Kurz bevor ich den Abzug drückte, legte sich mir eine filigrane Hand mit silberfarbenen Krallen auf die Schulter und ein altbekannter, rauchiger Geruch stieg mir in die Nase: „So ist es gut. Schenk dieser armen, gequälten Seele, die durch dich hier festgehalten wurde, immer und immer wieder die Schmerzen ihres Todes erleiden musste und deswegen viele, viele Tränen vergossen hat, mit deinem Ableben endlich Erlösung.“
Ich hielt inne. Deswegen sollte Kiseki die ganze Zeit geweint haben?! Unmöglich. Sie war doch freiwillig an meiner Seite geblieben und hatte stets geweint, weil ich nicht richtig bei ihr sein konnte. Oder etwa nicht?
Langsam schaute ich auf, als sich ihre kalte, tote Hand um meine legte und für mich den Abzug der Waffe betätigte. Ein heißer Schmerz durchfuhr mich und der Kater auf Kisekis Schoß schien belustigt zu grinsen. Danach wurde für mich alles schwarz.
I’ll show you another sweet dream next night
So fand die unglückliche Seele dieses Mädchens doch noch Frieden durch den Tod dieses Mannes, der sie hier hielt.
Wie? Du sagst, sie hätten sich nicht geliebt, wenn sie ihn getöten hat? Oh doch, das haben sie. Er hat sie so sehr geliebt, dass er sie nicht gehen lassen konnte und sie damit immer weiter gequält hat und sie hat ihn so sehr geliebt, dass sie verschwinden wollte, damit er weiterleben und nach vorne gehen kann. Keiner der beiden hat sein Ziel erreicht. Ein tragisches Ende, nicht?
Aber so endet es nun einmal, wenn man nicht loslassen und voranschreiten kann. Mein Kind, es gibt Dinge auf dieser Welt, die nicht so sind wie es scheinen. Der Tod ist Erlösung und die Liebe Qual.

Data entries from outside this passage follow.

(** * Pickling and the command line *)

Lemma setstate_getstate_fields self :
  let back := node_container.__setstate__ (node_container.__getstate__ self) in
  node_container.cpu_cores back = node_container.cpu_cores self /\
  node_container.api_server_url back = node_container.api_server_url self /\
  node_container.identifier back = node_container.identifier self /\
  node_container.node_id back = node_container.node_id self /\
  node_container.container_id back = node_container.container_id self /\
  node_container.running back = node_container.running self /\
  node_container.docker_client back = None /\
  node_container.heartbeat_thread back
  = if node_container.running self then Some node_container.HeartbeatThread
    else None.
Proof. by destruct self as [c u i n d k t []]. Qed.

(** X19: what pickling keeps.  Saving a node and loading it again gives a
    node with the same core count, server address, identifier, node id,
    container id and running flag; the Docker client is gone, to be created
    again on first use, and there is a heartbeat thread exactly when the
    node was running.  Saving anew what was loaded writes the same state. *)
Theorem X19_pickle_round_trip (self : node_container.NodeContainer) :
  node_container.cpu_cores
    (node_container.__setstate__ (node_container.__getstate__ self))
  = node_container.cpu_cores self /\
  node_container.api_server_url
    (node_container.__setstate__ (node_container.__getstate__ self))
  = node_container.api_server_url self /\
  node_container.identifier
    (node_container.__setstate__ (node_container.__getstate__ self))
  = node_container.identifier self /\
  node_container.node_id
    (node_container.__setstate__ (node_container.__getstate__ self))
  = node_container.node_id self /\
  node_container.container_id
    (node_container.__setstate__ (node_container.__getstate__ self))
  = node_container.container_id self /\
  node_container.running
    (node_container.__setstate__ (node_container.__getstate__ self))
  = node_container.running self /\
  node_container.docker_client
    (node_container.__setstate__ (node_container.__getstate__ self))
  = None /\
  node_container.heartbeat_thread
    (node_container.__setstate__ (node_container.__getstate__ self))
  = (if node_container.running self then Some node_container.HeartbeatThread
     else None) /\
  node_container.__getstate__
    (node_container.__setstate__ (node_container.__getstate__ self))
  = node_container.__getstate__ self.
Proof. by destruct self as [c u i n d k t []]. Qed.
Definition busy_log : list (Q * LogHandler.LogRecord) :=
map rss_error [1; 2; 3; 4; 5; 6; 7; 8; 9; 10; 11; 12]
++ [ (13%Q, {| LogHandler.levelno := 20; LogHandler.name := "macro-crypto-bot";
               LogHandler.getMessage := "{event: cycle_done}" |}) ].

End Demo2.

(* ================================================================== *)
(** * Properties *)

(* ------------------------------------------------------------------ *)
(** ** Strings *)

(** Characters, not bytes, are counted, cut and stripped. *)
Example characters_are_counted :
  Py.len "…" = 1%nat
  /\ Py.len "📈📈📈📈 BTC" = 8%nat
  /\ Py.take 2 "📈…abc" = "📈…"
  /\ Py.strip (Demo2.nbsp ++ " Fed hikes" ++ Demo2.nel ++ "  ") = "Fed hikes"
  /\ Py.split_ws ("a" ++ Demo2.nbsp ++ "b  c" ++ Demo2.nel) = ["a"; "b"; "c"].
Proof. repeat split. Qed.

Lemma append_assoc (a b c : string) : ((a ++ b) ++ c = a ++ (b ++ c))%string.
Proof. induction a as [|x a IH]; [reflexivity|]. simpl. now rewrite IH. Qed.

Lemma startswith_app (a b : string) : Py.startswith a (a ++ b) = true.
Proof.
  induction a as [|c a IH]; [reflexivity|]. simpl. now rewrite Ascii.eqb_refl.
Qed.

Lemma lead_is_char ch : Py.is_lead_char ch = true -> Py.is_char ch = true.
Proof. destruct ch as [|c t]; simpl; [discriminate|]. now intros [_ H]%andb_true_iff. Qed.

Lemma leads_well_formed l : forallb Py.is_lead_char l = true -> Py.well_formed l = true.
Proof.
  destruct l as [|ch rest]; simpl; [reflexivity|].
  intros [H1 H2]%andb_true_iff. now rewrite (lead_is_char _ H1).
Qed.

Lemma well_formed_app l1 l2 :
  Py.well_formed (l1 ++ l2) = true -> Py.well_formed l1 = true /\ Py.well_formed l2 = true.
Proof.
  destruct l1 as [|ch rest]; simpl; [auto|].
  intros [H1 H2]%andb_true_iff. rewrite forallb_app in H2.
  apply andb_true_iff in H2. destruct H2 as [H2 H3].
  rewrite H1, H2. split; [reflexivity | now apply leads_well_formed].
Qed.

Lemma chars_head d u : exists t rest, Py.chars (String d u) = String d t :: rest.
Proof.
  cbn [Py.chars]. destruct (Py.chars u) as [|ch rest]; [eauto|].
  destruct (Py.starts_cont u); eauto.
Qed.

Aber ihr armen Menschenkinder fürchtet euch so sehr vor dingen, die ihr nicht kennt, dass ihr den Tod für tragisch haltet und das langsam schleichende Gift der Liebe nicht erkennt.
So wurde auch dieser Mann von der Liebe langsam vergiftet wie von Quecksilber. Vielleicht wird er als Hutmacher wiedergeboren. Denn dann wird er wissen, was ihn vergiftet.
Ich wünsche dir mit diesen Worten noch eine angenehme Nacht und hoffe, du kannst gut schlafen. Aber was schaust du denn so verängstigt, mein Kind? Ich werde dir kein Leid zufügen. Ich werde nur alle deine süßen kleinen Wünsche erfüllen und deine Träume wahr machen. Das klingt doch wunderbar, nicht?